Saved entries
(* ===== verification/RdepsLaws.v ===== *)
(** Reverse dependencies ([ComponentRegistry.rdeps], [Registry.rdeps_in]): the
    search ends within its fuel and finds exactly the owners that name the
    component through any number of composites. *)

From S2P Require Import Prelude Identity Address Graph Component Capability Manifest Run Effect Journal EffectStore.
From S2P Require Import RegistryStore Registry JournalSpec EffectSpec RegistrySpec RegistryLaws Fixture.
From S2P Require Import ActivationLaws RegistrationLaws.
From Stdlib Require Import Sorted.

(** Some registered version of [owner] names [name]. *)
Definition names_it (s : RegistrySnapshot) (name owner : string) : Prop :=
  ∃ h v, snapshot_get s owner h = Some v ∧ name ∈ references v.(definition).
Lemma elem_of_dependents s name owner : owner ∈ dependents s name ↔ names_it s name owner.
Proof.
  unfold dependents, names_it, names, snapshot_get. rewrite list_elem_of_filter, Exists_exists, elem_of_py_sorted.
  setoid_rewrite elem_of_map_to_list'. destruct (Component.versions s !! owner) as [m|] eqn:E; simpl.
  - split; [intros [([h v] & ? & ?) _]; by exists h, v|]. intros (h & v & ? & ?).
    split; [by exists (h, v)|]. apply list_elem_of_fmap. exists (owner, m). split; [done|].
    by apply elem_of_map_to_list.
  - split; [|by intros (h & v & ? & _)]. intros [(hv & Hv & _) _]. by rewrite lookup_empty in Hv.
Qed.
Lemma dependents_registered s name : dependents s name ⊆ names s.
Proof. intros owner. unfold dependents. rewrite list_elem_of_filter. by intros [_ ?]. Qed.
Lemma names_NoDup s : NoDup (names s).
Proof. unfold names. apply NoDup_py_sorted. apply NoDup_fst_map_to_list. Qed.

(** ** The search *)
Section search.
Context (s : RegistrySnapshot) (name : string).
Abbreviation reaches := (tc (names_it s)).
(** Every name reached so far is reachable, and all but those on the frontier
    have had their owners added. *)
Record searched (seen frontier : list string) : Prop := {
  se_unique : NoDup seen;
  se_sound d : d ∈ seen → reaches name d;
  se_frontier d : d ∈ frontier → d = name ∨ d ∈ seen;
  se_closed d owner : d = name ∨ d ∈ seen → d ∉ frontier → names_it s d owner → owner ∈ seen;
}.
Lemma searched_length seen frontier : searched seen frontier → length seen ≤ length (names s).
Proof.
  intros H. apply submseteq_length, NoDup_submseteq; [apply H|]. intros d Hd.
  apply (se_sound _ _ H) in Hd. assert (∃ b, names_it s b d) as [b Hb] by (clear -Hd; induction Hd; eauto).
  by apply (dependents_registered s b), elem_of_dependents.
Qed.
Lemma searched_step seen current frontier :
  searched seen (current :: frontier) →
  let fresh := filter (λ d, d ∉ seen) (dependents s current) in
  searched (fresh ++ seen) (reverse fresh ++ frontier).
Proof.
  intros [Hu Hs Hf Hc] fresh.
  assert (∀ d, d ∈ fresh ↔ names_it s current d ∧ d ∉ seen) as Hfresh.
  { intros d. unfold fresh. rewrite list_elem_of_filter, elem_of_dependents. tauto. }
  assert (current = name ∨ reaches name current) as Hcur.
  { destruct (Hf current ltac:(left)) as [?|?]; [by left|right; by apply Hs]. }
  split.
  - apply NoDup_app. split_and!; [|by intros d [_ ?]%Hfresh|done].
    apply NoDup_filter, NoDup_filter, names_NoDup.
  - intros d [[Hd _]%Hfresh|Hd]%elem_of_app; [|by apply Hs].
    destruct Hcur as [->|Hcur]; [by apply tc_once|by eapply tc_r].
  - intros d [Hd|Hd]%elem_of_app; [right; apply elem_of_app; left; by rewrite elem_of_reverse in Hd|].
    destruct (Hf d ltac:(by right)) as [?|?]; [by left|right; apply elem_of_app; by right].
  - intros d owner Hd Hn Ho. apply elem_of_app. destruct (decide (owner ∈ seen)) as [|Hs']; [by right|left].
    apply Hfresh. split; [|done]. destruct (decide (d = current)) as [<-|Hdc]; [done|exfalso].
    rewrite elem_of_app, elem_of_reverse in Hn. apply Hs'. apply (Hc d); [|set_solver|done].
    destruct Hd as [?|[Hd|?]%elem_of_app]; [by left| |by right]. exfalso. apply Hn. by left.
Qed.
Lemma search_ends fuel seen frontier :
  searched seen frontier → length frontier + (length (names s) - length seen) ≤ fuel →
  ∃ found, rdeps_loop fuel s seen frontier = Some found ∧ searched found [].
Proof.
  revert seen frontier. induction fuel as [|fuel IH]; intros seen [|current frontier] H Hle.
  { by exists seen. } { simpl in Hle. lia. } { by exists seen. }
  cbn [rdeps_loop]. set (fresh := filter (λ d, d ∉ seen) (dependents s current)).
  pose proof (searched_step _ _ _ H) as Hs. fold fresh in Hs. apply IH; [exact Hs|].
  pose proof (searched_length _ _ Hs) as Hl. rewrite length_app in Hl.
  rewrite !length_app, length_reverse. simpl in Hle. lia.
Qed.
Lemma searched_new : searched [] [name].
Proof.
  split; [constructor|by intros d ?%elem_of_nil| |].
  - intros d ->%list_elem_of_singleton. by left.
  - intros d owner [->|Hd]; [|by apply elem_of_nil in Hd]. intros Hn. exfalso. apply Hn. left.
Qed.
Lemma searched_all found d : searched found [] → d ∈ found ↔ reaches name d.
Proof.
  intros [_ Hs _ Hc]. split; [apply Hs|]. intros Hr.
  assert (∀ x, (x = name ∨ x ∈ found) → reaches x d → d ∈ found) as Hx; [|apply (Hx name); [by left|done]].
  clear Hr. intros x Hx Hxd. induction Hxd as [x y Hxy|x y z Hxy _ IH].
  - apply (Hc x); [done|apply not_elem_of_nil|done].
  - apply IH. right. apply (Hc x); [done|apply not_elem_of_nil|done].
Qed.
End search.

(** The search for reverse dependencies ends within its fuel and returns, sorted and
    without repetition, exactly the components some registered version of which names the
    component directly or through other composites. *)
Theorem rdeps_exact s name :
  ∃ found, rdeps_in s name = Some found ∧ NoDup found ∧ StronglySorted (le_of String.leb) found ∧
    ∀ d, d ∈ found ↔ tc (names_it s) name d.
Proof.
  destruct (search_ends s name (S (length (names s))) [] [name] (searched_new s name)) as (found & E & Hf).
  { simpl. lia. }
  exists (py_sorted String.leb found). unfold rdeps_in. rewrite E. split; [done|].
  split; [apply NoDup_py_sorted, Hf|]. split; [apply py_sorted_sorted, _|].
  intros d. rewrite elem_of_py_sorted. by apply searched_all.
Qed.
Example wrapper_depends :
  rdeps_in (current_snapshot (run_rcalls Hosted.history new_registry)) "start" = Some ["wrapper"].
Proof. vm_compute. reflexivity. Qed.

Problem details >> Go through the lines above and copy any that contain "composites".

Output >>
    component through any number of composites. *)
    component directly or through other composites. *)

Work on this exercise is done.